• _Records to use_

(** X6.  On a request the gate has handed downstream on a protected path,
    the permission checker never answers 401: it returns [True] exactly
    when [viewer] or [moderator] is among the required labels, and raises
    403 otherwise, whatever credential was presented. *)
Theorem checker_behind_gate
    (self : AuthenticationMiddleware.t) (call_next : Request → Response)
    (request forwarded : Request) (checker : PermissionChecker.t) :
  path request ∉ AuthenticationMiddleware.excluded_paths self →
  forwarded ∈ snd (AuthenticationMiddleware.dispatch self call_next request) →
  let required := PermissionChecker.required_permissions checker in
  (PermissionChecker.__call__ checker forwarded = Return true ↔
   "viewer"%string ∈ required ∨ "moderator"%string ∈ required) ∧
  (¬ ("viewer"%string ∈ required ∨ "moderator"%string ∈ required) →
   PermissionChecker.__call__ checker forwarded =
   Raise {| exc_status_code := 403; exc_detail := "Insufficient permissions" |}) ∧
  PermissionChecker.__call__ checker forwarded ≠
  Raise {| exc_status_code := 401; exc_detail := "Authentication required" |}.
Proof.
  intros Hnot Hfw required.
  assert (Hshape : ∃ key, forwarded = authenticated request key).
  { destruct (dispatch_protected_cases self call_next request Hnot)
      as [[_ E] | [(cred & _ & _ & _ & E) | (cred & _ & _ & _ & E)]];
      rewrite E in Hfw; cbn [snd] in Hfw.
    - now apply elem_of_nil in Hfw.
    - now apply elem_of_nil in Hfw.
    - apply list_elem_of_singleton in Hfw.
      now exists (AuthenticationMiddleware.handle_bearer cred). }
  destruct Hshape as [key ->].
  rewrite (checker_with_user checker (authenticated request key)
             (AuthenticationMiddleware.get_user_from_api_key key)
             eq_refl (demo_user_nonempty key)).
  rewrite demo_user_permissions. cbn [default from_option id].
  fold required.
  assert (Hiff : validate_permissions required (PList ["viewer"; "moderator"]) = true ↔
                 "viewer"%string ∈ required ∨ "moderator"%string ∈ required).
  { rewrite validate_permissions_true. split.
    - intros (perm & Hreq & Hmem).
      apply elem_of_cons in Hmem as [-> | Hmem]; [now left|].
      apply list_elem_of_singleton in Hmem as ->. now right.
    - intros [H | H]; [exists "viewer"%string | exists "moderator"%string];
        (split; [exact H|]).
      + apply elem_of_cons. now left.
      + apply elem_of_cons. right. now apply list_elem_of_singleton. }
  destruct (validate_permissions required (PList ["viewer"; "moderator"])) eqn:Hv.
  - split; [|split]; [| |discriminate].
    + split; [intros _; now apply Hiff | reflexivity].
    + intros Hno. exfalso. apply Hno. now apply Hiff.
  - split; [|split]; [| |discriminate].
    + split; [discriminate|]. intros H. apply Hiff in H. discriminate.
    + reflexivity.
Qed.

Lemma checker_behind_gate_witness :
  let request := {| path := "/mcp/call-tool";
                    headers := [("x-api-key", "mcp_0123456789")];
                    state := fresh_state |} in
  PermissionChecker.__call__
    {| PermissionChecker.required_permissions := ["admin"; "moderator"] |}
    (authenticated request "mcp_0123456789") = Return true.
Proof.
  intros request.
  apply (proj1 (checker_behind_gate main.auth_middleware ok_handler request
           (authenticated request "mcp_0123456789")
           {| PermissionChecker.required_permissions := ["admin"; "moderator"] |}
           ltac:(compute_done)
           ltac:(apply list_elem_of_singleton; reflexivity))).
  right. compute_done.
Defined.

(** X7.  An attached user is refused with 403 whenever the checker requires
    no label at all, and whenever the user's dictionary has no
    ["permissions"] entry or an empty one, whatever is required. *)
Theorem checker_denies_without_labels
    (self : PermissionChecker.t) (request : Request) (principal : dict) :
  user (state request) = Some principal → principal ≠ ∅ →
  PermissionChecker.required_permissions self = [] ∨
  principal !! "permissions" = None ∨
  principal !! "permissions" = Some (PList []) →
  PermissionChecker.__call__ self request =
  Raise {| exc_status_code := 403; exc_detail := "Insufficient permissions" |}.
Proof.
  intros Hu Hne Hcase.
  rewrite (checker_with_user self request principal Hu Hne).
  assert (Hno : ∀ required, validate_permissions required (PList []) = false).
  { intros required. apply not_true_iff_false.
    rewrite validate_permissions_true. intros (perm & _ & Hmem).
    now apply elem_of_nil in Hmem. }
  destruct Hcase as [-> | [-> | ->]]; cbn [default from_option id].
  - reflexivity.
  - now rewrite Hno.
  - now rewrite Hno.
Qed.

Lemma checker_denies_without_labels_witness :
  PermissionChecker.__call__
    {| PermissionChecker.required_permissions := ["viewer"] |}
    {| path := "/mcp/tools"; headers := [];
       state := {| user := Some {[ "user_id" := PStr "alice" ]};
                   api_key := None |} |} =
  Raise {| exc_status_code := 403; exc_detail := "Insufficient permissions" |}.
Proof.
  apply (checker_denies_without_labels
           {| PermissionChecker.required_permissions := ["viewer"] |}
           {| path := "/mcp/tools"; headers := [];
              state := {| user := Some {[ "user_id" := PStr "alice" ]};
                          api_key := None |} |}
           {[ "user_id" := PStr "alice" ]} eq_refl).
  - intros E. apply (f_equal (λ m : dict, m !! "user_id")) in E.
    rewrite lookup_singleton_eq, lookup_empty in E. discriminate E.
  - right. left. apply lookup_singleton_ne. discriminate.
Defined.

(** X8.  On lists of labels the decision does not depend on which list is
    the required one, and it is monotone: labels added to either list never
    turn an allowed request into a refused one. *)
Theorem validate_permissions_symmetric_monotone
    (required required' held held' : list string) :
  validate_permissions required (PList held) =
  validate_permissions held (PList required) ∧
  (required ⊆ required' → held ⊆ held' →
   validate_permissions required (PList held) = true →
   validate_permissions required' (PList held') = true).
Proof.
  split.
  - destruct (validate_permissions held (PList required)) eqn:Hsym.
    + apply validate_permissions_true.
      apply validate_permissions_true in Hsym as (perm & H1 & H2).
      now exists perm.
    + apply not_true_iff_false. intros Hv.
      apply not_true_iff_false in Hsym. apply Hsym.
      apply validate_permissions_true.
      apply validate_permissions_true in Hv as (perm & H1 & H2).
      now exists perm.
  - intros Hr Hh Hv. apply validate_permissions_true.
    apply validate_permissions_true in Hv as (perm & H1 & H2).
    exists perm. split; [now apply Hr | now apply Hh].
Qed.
* * *
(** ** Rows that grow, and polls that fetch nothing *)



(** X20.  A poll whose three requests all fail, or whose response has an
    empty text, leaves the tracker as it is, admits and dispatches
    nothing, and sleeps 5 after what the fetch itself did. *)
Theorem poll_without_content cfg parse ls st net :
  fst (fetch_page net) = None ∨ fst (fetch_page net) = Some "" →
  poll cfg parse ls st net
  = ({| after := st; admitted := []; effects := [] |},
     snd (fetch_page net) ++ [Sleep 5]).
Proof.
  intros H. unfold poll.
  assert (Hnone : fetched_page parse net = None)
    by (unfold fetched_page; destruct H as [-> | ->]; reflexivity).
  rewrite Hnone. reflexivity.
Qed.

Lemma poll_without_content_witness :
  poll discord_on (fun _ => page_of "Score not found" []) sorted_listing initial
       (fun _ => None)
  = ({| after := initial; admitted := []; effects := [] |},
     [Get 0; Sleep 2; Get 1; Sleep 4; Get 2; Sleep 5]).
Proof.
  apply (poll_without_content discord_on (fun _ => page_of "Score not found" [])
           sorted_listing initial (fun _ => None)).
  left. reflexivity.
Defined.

• _Task_
The answer is the run of lines above from the line containing "path request ∉" through the line containing "as [[_ E] | [(cred", copied exactly and alone.

• _Output of the exercise_
  path request ∉ AuthenticationMiddleware.excluded_paths self →
  forwarded ∈ snd (AuthenticationMiddleware.dispatch self call_next request) →
  let required := PermissionChecker.required_permissions checker in
  (PermissionChecker.__call__ checker forwarded = Return true ↔
   "viewer"%string ∈ required ∨ "moderator"%string ∈ required) ∧
  (¬ ("viewer"%string ∈ required ∨ "moderator"%string ∈ required) →
   PermissionChecker.__call__ checker forwarded =
   Raise {| exc_status_code := 403; exc_detail := "Insufficient permissions" |}) ∧
  PermissionChecker.__call__ checker forwarded ≠
  Raise {| exc_status_code := 401; exc_detail := "Authentication required" |}.
Proof.
  intros Hnot Hfw required.
  assert (Hshape : ∃ key, forwarded = authenticated request key).
  { destruct (dispatch_protected_cases self call_next request Hnot)
      as [[_ E] | [(cred & _ & _ & _ & E) | (cred & _ & _ & _ & E)]];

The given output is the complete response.